THIS I BELIEVE
I believe that a name often remembered, and linked with fond memories or important events, imparts immortality.
A few years ago, on Martin Luther King’s birthday observance, I had my kids at home with me. My wife had to go to work. We had talked as she prepared for work and we concluded that pretty much the only organizations that observe MLK day are the government, schools and banks. My wife said she does not understand why there should be a holiday for MLK, or Washington, or Lincoln for that matter. She has more spiritual affinity for holidays that represent a concept, or an event, such as Christmas, Thanksgiving, or Veterans Day.
So we launched into a discussion, because I did not fully agree with her.
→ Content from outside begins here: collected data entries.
(* ===== verification/MockQemu.v ===== *)
(** [mockpve/qemu.go]: the QEMU handlers. Each [Lock]/[Unlock] pair of the code is
    one critical section; a handler that locks twice (create, clone, delete,
    snapshot delete, and every one that records a task) can be interleaved
    between its sections. *)

From S2P Require Import Prelude Json Monad MockState MockServer MockGuests.
From Stdlib Require Import ZArith Lia.
From stdpp Require Import options.

(** ** Seeding and lookup *)

(* go: proxmox/mockpve/qemu.go#Server.AddVM *)
Definition AddVM (node : string) (vmid : Z) (name status : string) : state → state :=
  set_qemu (putGuest node vmid (newGuest "name" node vmid name status)).

(* go: proxmox/mockpve/qemu.go#Server.SetVMConfig *)
Definition SetVMConfig (node : string) (vmid : Z) (fields : gmap string configValue) : state → state :=
  set_qemu (updateGuest (set_config (union fields)) node vmid).

(* go: proxmox/mockpve/qemu.go#Server.SetVMAgentResult *)
Definition SetVMAgentResult (node : string) (vmid exitCode : Z) (outData errData : string) : state → state :=
  set_qemu (updateGuest (set_agent {| ag_ExitCode := exitCode; ag_OutData := outData; ag_ErrData := errData |})
              node vmid).

(* go: proxmox/mockpve/qemu.go#Server.lookupVM *)
Definition lookupVM (s : state) (node : string) (vmid : Z) : option vmRecord := lookupGuest (st_qemu s) node vmid.

(* go: proxmox/mockpve/qemu.go#Server.vmExists *)
Definition vmExists (node : string) (vmid : Z) : M bool := read (λ s, bool_decide (is_Some (lookupVM s node vmid))).

(* go: proxmox/mockpve/qemu.go#Server.removeVM *)
Definition removeVM (node : string) (vmid : Z) : M () := locked (λ s, (set_qemu (removeGuest node vmid) s, ())).

(** ** Reads *)

(* go: proxmox/mockpve/qemu.go#Server.handleQEMUList *)
Definition handleQEMUList (r : request) : M response :=
  checkAuth r ;*
  let* recs := read (λ s, guestsOf (st_qemu s) (PathValue r "node")) in
  writeData (Some (JArr ((λ rec,
    qemuListEntry rec (match vm_Config rec !! "template" with Some (CInt n) => n | _ => 0%Z end)) <$> recs))).

(* go: proxmox/mockpve/qemu.go#Server.handleQEMUStatus *)
Definition handleQEMUStatus (r : request) : M response :=
  checkAuth r ;*
  let* vmid := vmidOf (PathValue r "vmid") in
  let* rec := read (λ s, lookupVM s (PathValue r "node") vmid) in
  let* rec := some_or rec 404 msgNoSuchVM in
  writeData (Some (qemuStatusPayload rec)).

(** The memory value is reported as text, like the live server does. *)
Definition qemu_config_payload (cfg : gmap string configValue) : json :=
  jmap (match cfg !! "memory" with
        | Some v => <["memory" := JStr (config_text v)]> (config_json <$> cfg)
        | None => config_json <$> cfg
        end).

(* go: proxmox/mockpve/qemu.go#Server.handleQEMUConfig *)
Definition handleQEMUConfig (r : request) : M response :=
  checkAuth r ;*
  let* vmid := vmidOf (PathValue r "vmid") in
  let* rec := read (λ s, lookupVM s (PathValue r "node") vmid) in
  let* rec := some_or rec 404 msgNoSuchVM in
  writeData (Some (qemu_config_payload (vm_Config rec))).

(** ** Writes *)

(** One section that looks the guest up and updates it if it is there. *)
Definition update_vm (f : vmRecord → vmRecord) (node : string) (vmid : Z) : M (option vmRecord) :=
  locked (λ s, (set_qemu (updateGuest f node vmid) s, lookupVM s node vmid)).

(* go: proxmox/mockpve/qemu.go#Server.handleQEMUSetConfig *)
Definition handleQEMUSetConfig (r : request) : M response :=
  checkAuth r ;*
  let* vmid := vmidOf (PathValue r "vmid") in
  let* form := parseForm r in
  let* rec := update_vm (set_config (applyConfigForm form)) (PathValue r "node") vmid in
  some_or rec 404 msgNoSuchVM ;*
  writeData None.

(* go: proxmox/mockpve/qemu.go#Server.handleQEMUCreate *)
Definition handleQEMUCreate (r : request) : M response :=
  checkAuth r ;*
  let node := PathValue r "node" in
  let* form := parseForm r in
  let vmid := vget form "vmid" in
  let* id := vmidOf vmid in
  locked (λ s, (AddVM node id (vget form "name") vmStatusStopped s, ())) ;*
  let form := delete "vmid" form in
  update_vm (set_config (applyConfigForm form)) node id ;*
  writeTask node "qmcreate" vmid.

(* go: proxmox/mockpve/qemu.go#Server.handleQEMUClone *)
Definition handleQEMUClone (r : request) : M response :=
  checkAuth r ;*
  let node := PathValue r "node" in
  let* src := vmidOf (PathValue r "vmid") in
  let* exists_ := vmExists node src in
  guard exists_ 404 msgNoSuchVM ;*
  let* form := parseForm r in
  let* newID := some_or (atoi (vget form "newid")) 400 "invalid newid" in
  locked (λ s, (AddVM node newID (vget form "name") vmStatusStopped s, ())) ;*
  writeTask node "qmclone" (itoa src).

(* go: proxmox/mockpve/qemu.go#Server.handleQEMUTemplate *)
Definition handleQEMUTemplate (r : request) : M response :=
  checkAuth r ;*
  let node := PathValue r "node" in
  let* vmid := vmidOf (PathValue r "vmid") in
  let* found := locked (λ s,
    let rec := lookupVM s node vmid in
    let running := match rec with Some rec => vm_Status rec <>s vmStatusStopped | None => false end in
    (if running then s else set_qemu (updateGuest (set_config <["template" := CInt 1]>) node vmid) s,
     (rec, running))) in
  some_or found.1 404 msgNoSuchVM ;*
  guard (negb found.2) 400 "you can't convert a VM to template if the VM is running" ;*
  writeTask node "qmtemplate" (itoa vmid).

(* go: proxmox/mockpve/qemu.go#Server.handleQEMUDelete *)
Definition handleQEMUDelete (r : request) : M response :=
  checkAuth r ;*
  let node := PathValue r "node" in
  let* vmid := vmidOf (PathValue r "vmid") in
  let* exists_ := vmExists node vmid in
  guard exists_ 404 msgNoSuchVM ;*
  removeVM node vmid ;*
  writeTask node "qmdestroy" (itoa vmid).

(* go: proxmox/mockpve/qemu.go#Server.handleQEMUPower *)
Definition handleQEMUPower (action : string) (r : request) : M response :=
  checkAuth r ;*
  let node := PathValue r "node" in
  let* vmid := vmidOf (PathValue r "vmid") in
  let* rec := update_vm (set_status (qemuPowerStatus action)) node vmid in
  some_or rec 404 msgNoSuchVM ;*
  writeTask node ("qm" +:+ action) (itoa vmid).

(* go: proxmox/mockpve/qemu.go#Server.handleQEMUResize *)
Definition handleQEMUResize (r : request) : M response :=
  checkAuth r ;*
  let* vmid := vmidOf (PathValue r "vmid") in
  let* exists_ := vmExists (PathValue r "node") vmid in
  guard exists_ 404 msgNoSuchVM ;*
  writeData None.

(* go: proxmox/mockpve/qemu.go#Server.handleQEMUMoveDisk *)
Definition handleQEMUMoveDisk (r : request) : M response :=
  checkAuth r ;*
  let node := PathValue r "node" in
  let* vmid := vmidOf (PathValue r "vmid") in
  let* form := parseForm r in
  guard (negb ((vget form "disk" =s "") || (vget form "storage" =s ""))) 400 "missing disk or storage" ;*
  let* exists_ := vmExists node vmid in
  guard exists_ 404 msgNoSuchVM ;*
  writeTask node "qmmove" (itoa vmid).

(** The section of [handleQEMUMigrate]: the record is put under the target, then
    deleted under the source. *)
Definition migrate (node target : string) (vmid : Z) (g : guests) : guests :=
  match lookupGuest g node vmid with
  | None => g
  | Some rec => removeGuest node vmid (putGuest target vmid (set_node target rec) g)
  end.

(* go: proxmox/mockpve/qemu.go#Server.handleQEMUMigrate *)
Definition handleQEMUMigrate (r : request) : M response :=
  checkAuth r ;*
  let node := PathValue r "node" in
  let* vmid := vmidOf (PathValue r "vmid") in
  let* form := parseForm r in
  let target := vget form "target" in
  guard (target <>s "") 400 "missing target" ;*
  let* rec := locked (λ s, (set_qemu (migrate node target vmid) s, lookupVM s node vmid)) in
  some_or rec 404 msgNoSuchVM ;*
  writeTask node "qmigrate" (itoa vmid).

(** ** Snapshots *)

(* go: proxmox/mockpve/qemu.go#Server.handleQEMUSnapshotList *)
Definition handleQEMUSnapshotList (r : request) : M response :=
  checkAuth r ;*
  let* vmid := vmidOf (PathValue r "vmid") in
  let* rec := read (λ s, lookupVM s (PathValue r "node") vmid) in
  let* rec := some_or rec 404 msgNoSuchVM in
  writeData (Some (JArr (((λ sn,
    qemuSnapshotPayload (sn_Name sn) (sn_Description sn) (if sn_VMState sn then 1 else 0) (sn_SnapTime sn))
    <$> snapshotsOf rec) ++ [currentSnapshot]))).

(* go: proxmox/mockpve/qemu.go#Server.handleQEMUSnapshotCreate *)
Definition handleQEMUSnapshotCreate (r : request) : M response :=
  checkAuth r ;*
  let node := PathValue r "node" in
  let* vmid := vmidOf (PathValue r "vmid") in
  let* form := parseForm r in
  let name := vget form "snapname" in
  guard (name <>s "") 400 "missing snapname" ;*
  let sn := newSnapshot name (vget form "description") (vget form "vmstate" =s "1") in
  let* rec := update_vm (set_snapshots <[name := sn]>) node vmid in
  some_or rec 404 msgNoSuchVM ;*
  writeTask node "qmsnapshot" (itoa vmid).

(* go: proxmox/mockpve/qemu.go#Server.snapshotTarget *)
Definition snapshotTarget (r : request) : M (string * Z) :=
  let node := PathValue r "node" in
  let* vmid := vmidOf (PathValue r "vmid") in
  let* found := read (λ s, has_snapshot (st_qemu s) node vmid (PathValue r "snap")) in
  guard found 404 "no such snapshot" ;*
  ok (node, vmid).

(* go: proxmox/mockpve/qemu.go#Server.handleQEMUSnapshotRollback *)
Definition handleQEMUSnapshotRollback (r : request) : M response :=
  checkAuth r ;*
  let* target := snapshotTarget r in
  writeTask target.1 "qmrollback" (itoa target.2).

(* go: proxmox/mockpve/qemu.go#Server.handleQEMUSnapshotDelete *)
Definition handleQEMUSnapshotDelete (r : request) : M response :=
  checkAuth r ;*
  let* target := snapshotTarget r in
  update_vm (set_snapshots (delete (PathValue r "snap"))) target.1 target.2 ;*
  writeTask target.1 "qmdelsnapshot" (itoa target.2).

(** ** Guest agent *)

(* go: proxmox/mockpve/qemu.go#agentMockPID *)
Definition agentMockPID : Z := 1000.

(* go: proxmox/mockpve/qemu.go#agentExecPayload *)
Definition agentExecPayload (pid : Z) : json := JObj [("pid", jint pid)].

(* go: proxmox/mockpve/qemu.go#agentExecStatusPayload *)
Definition agentExecStatusPayload (a : option agentResult) : json :=
  match a with
  | None => JObj [("exited", jint 1); ("exitcode", jint 0)]
  | Some a => JObj ([("exited", jint 1); ("exitcode", jint (ag_ExitCode a))] ++
                    omit_str "out-data" (ag_OutData a) ++ omit_str "err-data" (ag_ErrData a))
  end.

(* go: proxmox/mockpve/qemu.go#Server.agentVMExists *)
Definition agentVMExists (r : request) : M () :=
  let* vmid := vmidOf (PathValue r "vmid") in
  let* exists_ := vmExists (PathValue r "node") vmid in
  guard exists_ 404 msgNoSuchVM.

(* go: proxmox/mockpve/qemu.go#Server.handleQEMUAgentPing *)
Definition handleQEMUAgentPing (r : request) : M response :=
  checkAuth r ;*
  agentVMExists r ;*
  writeData None.

(* go: proxmox/mockpve/qemu.go#Server.handleQEMUAgentExec *)
Definition handleQEMUAgentExec (r : request) : M response :=
  checkAuth r ;*
  agentVMExists r ;*
  let* form := parseForm r in
  guard (negb (bool_decide (default [] (form !! "command") = []))) 400 "missing command" ;*
  writeData (Some (agentExecPayload agentMockPID)).

(* go: proxmox/mockpve/qemu.go#Server.handleQEMUAgentExecStatus *)
Definition handleQEMUAgentExecStatus (r : request) : M response :=
  checkAuth r ;*
  let* vmid := vmidOf (PathValue r "vmid") in
  let* rec := read (λ s, lookupVM s (PathValue r "node") vmid) in
  let* rec := some_or rec 404 msgNoSuchVM in
  writeData (Some (agentExecStatusPayload (vm_Agent rec))).

(** ** Routes *)

(* go: proxmox/mockpve/qemu.go#Server.registerQEMURoutes *)
Definition qemuRoutes : list (string * (request → M response)) :=
  [("GET /api2/json/nodes/{node}/qemu", handleQEMUList);
   ("POST /api2/json/nodes/{node}/qemu", handleQEMUCreate);
   ("GET /api2/json/nodes/{node}/qemu/{vmid}/status/current", handleQEMUStatus);
   ("GET /api2/json/nodes/{node}/qemu/{vmid}/config", handleQEMUConfig);
   ("PUT /api2/json/nodes/{node}/qemu/{vmid}/config", handleQEMUSetConfig);
   ("POST /api2/json/nodes/{node}/qemu/{vmid}/clone", handleQEMUClone);
   ("POST /api2/json/nodes/{node}/qemu/{vmid}/template", handleQEMUTemplate);
   ("DELETE /api2/json/nodes/{node}/qemu/{vmid}", handleQEMUDelete)] ++
  ((λ verb, ("POST /api2/json/nodes/{node}/qemu/{vmid}/status/" +:+ verb, handleQEMUPower verb)) <$> powerVerbs) ++
  [("PUT /api2/json/nodes/{node}/qemu/{vmid}/resize", handleQEMUResize);
   ("POST /api2/json/nodes/{node}/qemu/{vmid}/move_disk", handleQEMUMoveDisk);
   ("POST /api2/json/nodes/{node}/qemu/{vmid}/migrate", handleQEMUMigrate);
   ("GET /api2/json/nodes/{node}/qemu/{vmid}/snapshot", handleQEMUSnapshotList);
   ("POST /api2/json/nodes/{node}/qemu/{vmid}/snapshot", handleQEMUSnapshotCreate);
   ("POST /api2/json/nodes/{node}/qemu/{vmid}/snapshot/{snap}/rollback", handleQEMUSnapshotRollback);
   ("DELETE /api2/json/nodes/{node}/qemu/{vmid}/snapshot/{snap}", handleQEMUSnapshotDelete);
   ("POST /api2/json/nodes/{node}/qemu/{vmid}/agent/ping", handleQEMUAgentPing);
   ("POST /api2/json/nodes/{node}/qemu/{vmid}/agent/exec", handleQEMUAgentExec);
   ("GET /api2/json/nodes/{node}/qemu/{vmid}/agent/exec-status", handleQEMUAgentExecStatus)].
I personally rank MLK day up there with Thanksgiving. This is because, to me, MLK day represents a very powerful concept – the concept of civil equality, not just for people of different hue, but for all people, regardless of gender, beliefs, culture or socio-economic status. MLK Day represents civil equality that nourishes the cultural diversity that helps to make the United States a special place to live.
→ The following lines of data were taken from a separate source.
(* ===== verification/MockLxc.v ===== *)
(** [mockpve/lxc.go]: the container handlers, and the download-url endpoint that
    lives with them. *)

From S2P Require Import Prelude Json Monad MockState MockServer MockGuests.
From Stdlib Require Import ZArith Lia.
From stdpp Require Import options.

(* go: proxmox/mockpve/lxc.go#Server.AddContainer *)
Definition AddContainer (node : string) (vmid : Z) (name status : string) : state → state :=
  set_lxc (putGuest node vmid (newGuest "hostname" node vmid name status)).

(* go: proxmox/mockpve/lxc.go#Server.SetCTConfig *)
Definition SetCTConfig (node : string) (vmid : Z) (fields : gmap string configValue) : state → state :=
  set_lxc (updateGuest (set_config (union fields)) node vmid).

(* go: proxmox/mockpve/lxc.go#Server.lookupCT *)
Definition lookupCT (s : state) (node : string) (vmid : Z) : option vmRecord := lookupGuest (st_lxc s) node vmid.

(* go: proxmox/mockpve/lxc.go#Server.ctExists *)
Definition ctExists (node : string) (vmid : Z) : M bool := read (λ s, bool_decide (is_Some (lookupCT s node vmid))).

Definition update_ct (f : vmRecord → vmRecord) (node : string) (vmid : Z) : M (option vmRecord) :=
  locked (λ s, (set_lxc (updateGuest f node vmid) s, lookupCT s node vmid)).

(* go: proxmox/mockpve/lxc.go#Server.handleStorageDownloadURL *)
Definition handleStorageDownloadURL (r : request) : M response :=
  checkAuth r ;*
  let* form := parseForm r in
  guard (negb ((vget form "url" =s "") || (vget form "filename" =s ""))) 400 "missing url or filename" ;*
  writeTask (PathValue r "node") "download" (PathValue r "storage").

(* go: proxmox/mockpve/lxc.go#Server.handleLXCList *)
Definition handleLXCList (r : request) : M response :=
  checkAuth r ;*
  let* recs := read (λ s, guestsOf (st_lxc s) (PathValue r "node")) in
  writeData (Some (JArr ((λ rec, qemuListEntry rec 0) <$> recs))).

(* go: proxmox/mockpve/lxc.go#Server.handleLXCStatus *)
Definition handleLXCStatus (r : request) : M response :=
  checkAuth r ;*
  let* vmid := vmidOf (PathValue r "vmid") in
  let* rec := read (λ s, lookupCT s (PathValue r "node") vmid) in
  let* rec := some_or rec 404 msgNoSuchVM in
  writeData (Some (qemuStatusPayload rec)).

(* go: proxmox/mockpve/lxc.go#Server.handleLXCConfig *)
Definition handleLXCConfig (r : request) : M response :=
  checkAuth r ;*
  let* vmid := vmidOf (PathValue r "vmid") in
  let* rec := read (λ s, lookupCT s (PathValue r "node") vmid) in
  let* rec := some_or rec 404 msgNoSuchVM in
  writeData (Some (jmap (config_json <$> vm_Config rec))).

(* go: proxmox/mockpve/lxc.go#Server.handleLXCSetConfig *)
Definition handleLXCSetConfig (r : request) : M response :=
  checkAuth r ;*
  let* vmid := vmidOf (PathValue r "vmid") in
  let* form := parseForm r in
  let* rec := update_ct (set_config (applyConfigForm form)) (PathValue r "node") vmid in
  some_or rec 404 msgNoSuchVM ;*
  writeData None.

(* go: proxmox/mockpve/lxc.go#Server.handleLXCCreate *)
Definition handleLXCCreate (r : request) : M response :=
  checkAuth r ;*
  let node := PathValue r "node" in
  let* form := parseForm r in
  let* id := vmidOf (vget form "vmid") in
  locked (λ s, (AddContainer node id (vget form "hostname") vmStatusStopped s, ())) ;*
  let form := delete "vmid" form in
  update_ct (set_config (applyConfigForm form)) node id ;*
  writeTask node "vzcreate" (itoa id).

(* go: proxmox/mockpve/lxc.go#Server.handleLXCClone *)
Definition handleLXCClone (r : request) : M response :=
  checkAuth r ;*
  let node := PathValue r "node" in
  let* src := vmidOf (PathValue r "vmid") in
  let* exists_ := ctExists node src in
  guard exists_ 404 msgNoSuchVM ;*
  let* form := parseForm r in
  let* newID := some_or (atoi (vget form "newid")) 400 "invalid newid" in
  locked (λ s, (AddContainer node newID (vget form "hostname") vmStatusStopped s, ())) ;*
  writeTask node "vzclone" (itoa src).

(* go: proxmox/mockpve/lxc.go#Server.handleLXCDelete *)
Definition handleLXCDelete (r : request) : M response :=
  checkAuth r ;*
  let node := PathValue r "node" in
  let* vmid := vmidOf (PathValue r "vmid") in
  let* exists_ := ctExists node vmid in
  guard exists_ 404 msgNoSuchVM ;*
  locked (λ s, (set_lxc (removeGuest node vmid) s, ())) ;*
  writeTask node "vzdestroy" (itoa vmid).

(* go: proxmox/mockpve/lxc.go#Server.handleLXCPower *)
Definition handleLXCPower (action : string) (r : request) : M response :=
  checkAuth r ;*
  let node := PathValue r "node" in
  let* vmid := vmidOf (PathValue r "vmid") in
  let* rec := update_ct (set_status (qemuPowerStatus action)) node vmid in
  some_or rec 404 msgNoSuchVM ;*
  writeTask node ("vz" +:+ action) (itoa vmid).

(* go: proxmox/mockpve/lxc.go#Server.handleLXCSnapshotList *)
Definition handleLXCSnapshotList (r : request) : M response :=
  checkAuth r ;*
  let* vmid := vmidOf (PathValue r "vmid") in
  let* rec := read (λ s, lookupCT s (PathValue r "node") vmid) in
  let* rec := some_or rec 404 msgNoSuchVM in
  writeData (Some (JArr (((λ sn, qemuSnapshotPayload (sn_Name sn) (sn_Description sn) 0 (sn_SnapTime sn))
    <$> snapshotsOf rec) ++ [currentSnapshot]))).

(* go: proxmox/mockpve/lxc.go#Server.handleLXCSnapshotCreate *)
Definition handleLXCSnapshotCreate (r : request) : M response :=
  checkAuth r ;*
  let node := PathValue r "node" in
  let* vmid := vmidOf (PathValue r "vmid") in
  let* form := parseForm r in
  let name := vget form "snapname" in
  guard (name <>s "") 400 "missing snapname" ;*
  let sn := newSnapshot name (vget form "description") false in
  let* rec := update_ct (set_snapshots <[name := sn]>) node vmid in
  some_or rec 404 msgNoSuchVM ;*
  writeTask node "vzsnapshot" (itoa vmid).

(* go: proxmox/mockpve/lxc.go#Server.lxcSnapshotTarget *)
Definition lxcSnapshotTarget (r : request) : M (string * Z) :=
  let node := PathValue r "node" in
  let* vmid := vmidOf (PathValue r "vmid") in
  let* found := read (λ s, has_snapshot (st_lxc s) node vmid (PathValue r "snap")) in
  guard found 404 "no such snapshot" ;*
  ok (node, vmid).

(* go: proxmox/mockpve/lxc.go#Server.handleLXCSnapshotRollback *)
Definition handleLXCSnapshotRollback (r : request) : M response :=
  checkAuth r ;*
  let* target := lxcSnapshotTarget r in
  writeTask target.1 "vzrollback" (itoa target.2).

(* go: proxmox/mockpve/lxc.go#Server.handleLXCSnapshotDelete *)
Definition handleLXCSnapshotDelete (r : request) : M response :=
  checkAuth r ;*
  let* target := lxcSnapshotTarget r in
  update_ct (set_snapshots (delete (PathValue r "snap"))) target.1 target.2 ;*
  writeTask target.1 "vzdelsnapshot" (itoa target.2).

(* go: proxmox/mockpve/lxc.go#Server.registerLXCRoutes *)
Definition lxcRoutes : list (string * (request → M response)) :=
  [("GET /api2/json/nodes/{node}/lxc", handleLXCList);
   ("POST /api2/json/nodes/{node}/lxc", handleLXCCreate);
   ("GET /api2/json/nodes/{node}/lxc/{vmid}/status/current", handleLXCStatus);
   ("GET /api2/json/nodes/{node}/lxc/{vmid}/config", handleLXCConfig);
   ("PUT /api2/json/nodes/{node}/lxc/{vmid}/config", handleLXCSetConfig);
   ("POST /api2/json/nodes/{node}/lxc/{vmid}/clone", handleLXCClone);
   ("DELETE /api2/json/nodes/{node}/lxc/{vmid}", handleLXCDelete)] ++
  ((λ verb, ("POST /api2/json/nodes/{node}/lxc/{vmid}/status/" +:+ verb, handleLXCPower verb)) <$> powerVerbs) ++
  [("GET /api2/json/nodes/{node}/lxc/{vmid}/snapshot", handleLXCSnapshotList);
   ("POST /api2/json/nodes/{node}/lxc/{vmid}/snapshot", handleLXCSnapshotCreate);
   ("POST /api2/json/nodes/{node}/lxc/{vmid}/snapshot/{snap}/rollback", handleLXCSnapshotRollback);
   ("DELETE /api2/json/nodes/{node}/lxc/{vmid}/snapshot/{snap}", handleLXCSnapshotDelete);
   ("POST /api2/json/nodes/{node}/storage/{storage}/download-url", handleStorageDownloadURL)].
Actually, I believe that other “birthday” holidays, such as Washington’s, or Lincoln’s, are worthy of observance for much the same reason…for what the person represents.
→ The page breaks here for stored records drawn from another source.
(* go: proxmox/mockpve/access.go#Server.handleRoleDelete *)
Definition handleRoleDelete (r : request) : M response :=
  checkAuth r ;*
  let roleid := PathValue r "roleid" in
  let* rec := locked (λ s, (set_access (set_ac_roles (delete roleid)) s, ac_roles (st_access s) !! roleid)) in
  some_or rec 404 msgNoSuchRole ;*
  writeData None.

(** ** The access control list *)

(* go: proxmox/mockpve/access.go#Server.handleACLList *)
Definition handleACLList (r : request) : M response :=
  checkAuth r ;*
  let* recs := read (λ s, ac_acls (st_access s)) in
  writeData (Some (JArr (accessACLPayload <$> recs))).

(* go: proxmox/mockpve/access.go#aclSubject *)
Record aclSubject := { ugid : string; kind : string }.

(* go: proxmox/mockpve/access.go#aclSubjects *)
Definition aclSubjects (form : values) : list aclSubject :=
  ((λ u, {| ugid := u; kind := "user" |}) <$> splitCSV (vget form "users")) ++
  ((λ g, {| ugid := g; kind := "group" |}) <$> splitCSV (vget form "groups")) ++
  ((λ t, {| ugid := t; kind := "token" |}) <$> splitCSV (vget form "tokens")).

Definition acl_matches (path ugid role : string) (a : accessACLRecord) : bool :=
  (ac_Path a =s path) && (ac_UGID a =s ugid) && (ac_RoleID a =s role).

(* go: proxmox/mockpve/access.go#removeACL *)
Definition removeACL (acls : list accessACLRecord) (path ugid role : string) : list accessACLRecord :=
  filter (λ a, acl_matches path ugid role a = false) acls.

(** One pass of the double loop, for one subject and one role. *)
Definition acl_set_one (remove propagate : bool) (path : string) (acls : list accessACLRecord)
    (sr : aclSubject * string) : list accessACLRecord :=
  if remove then removeACL acls path (ugid sr.1) sr.2
  else acls ++ [{| ac_Path := path; ac_RoleID := sr.2; ac_Type := kind sr.1; ac_UGID := ugid sr.1;
                   ac_Propagate := propagate |}].

(** The pairs the double loop visits, subject by subject. *)
Definition acl_pairs (subjects : list aclSubject) (roles : list string) : list (aclSubject * string) :=
  subj ← subjects; (λ role, (subj, role)) <$> roles.

Definition acl_set (form : values) (acls : list accessACLRecord) : list accessACLRecord :=
  foldl (acl_set_one (vget form "delete" =s "1") (vget form "propagate" <>s "0") (vget form "path")) acls
    (acl_pairs (aclSubjects form) (splitCSV (vget form "roles"))).

(* go: proxmox/mockpve/access.go#Server.handleACLSet *)
Definition handleACLSet (r : request) : M response :=
  checkAuth r ;*
  let* form := parseForm r in
  guard (negb ((vget form "path" =s "") || bool_decide (splitCSV (vget form "roles") = []))) 400
    "missing path or roles" ;*
  locked (λ s, (set_access (set_ac_acls (acl_set form)) s, ())) ;*
  writeData None.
In fact, human history is largely a history of people, and more specifically, individuals around whom others have rallied to further a cause. But there is an enigma embedded in the observance of birthdays as holidays. Why not merely dedicate holidays to the concept, or even the event, rather than to the person? To put it bluntly, most people have trouble holding dear to their heart an abstract concept. Most people need something more concrete, such as a person of flesh and blood. Or a name. Are not most great events in human history inextricably bound with a great person who championed an idea and devoted their life to giving substance to an abstraction? Therefore, by all means, celebrating a person’s birthday is most appropriate. This I believe.
On a more personal note…
My father, Jack , died last week. Last night I awakened in the wee hours of the morning. My shame had haunted my dreams throughout the night. I aroused myself from bed and went to write down some words about my inner conflict. The faces of many of those whom I had called family or friend, and with whom I had lost touch over the years, troubled me. To my utter distress, I could not even put names to some of the faces and memories. Whenever I could remember a name, I tucked it away, like a treasure, in my conscious mind. So I wrote this down….
Names never seemed important…but with time the names and faces fade, along with the memory. I am determined to remember their names and treasure their memories, though a continent come between us. This I believe.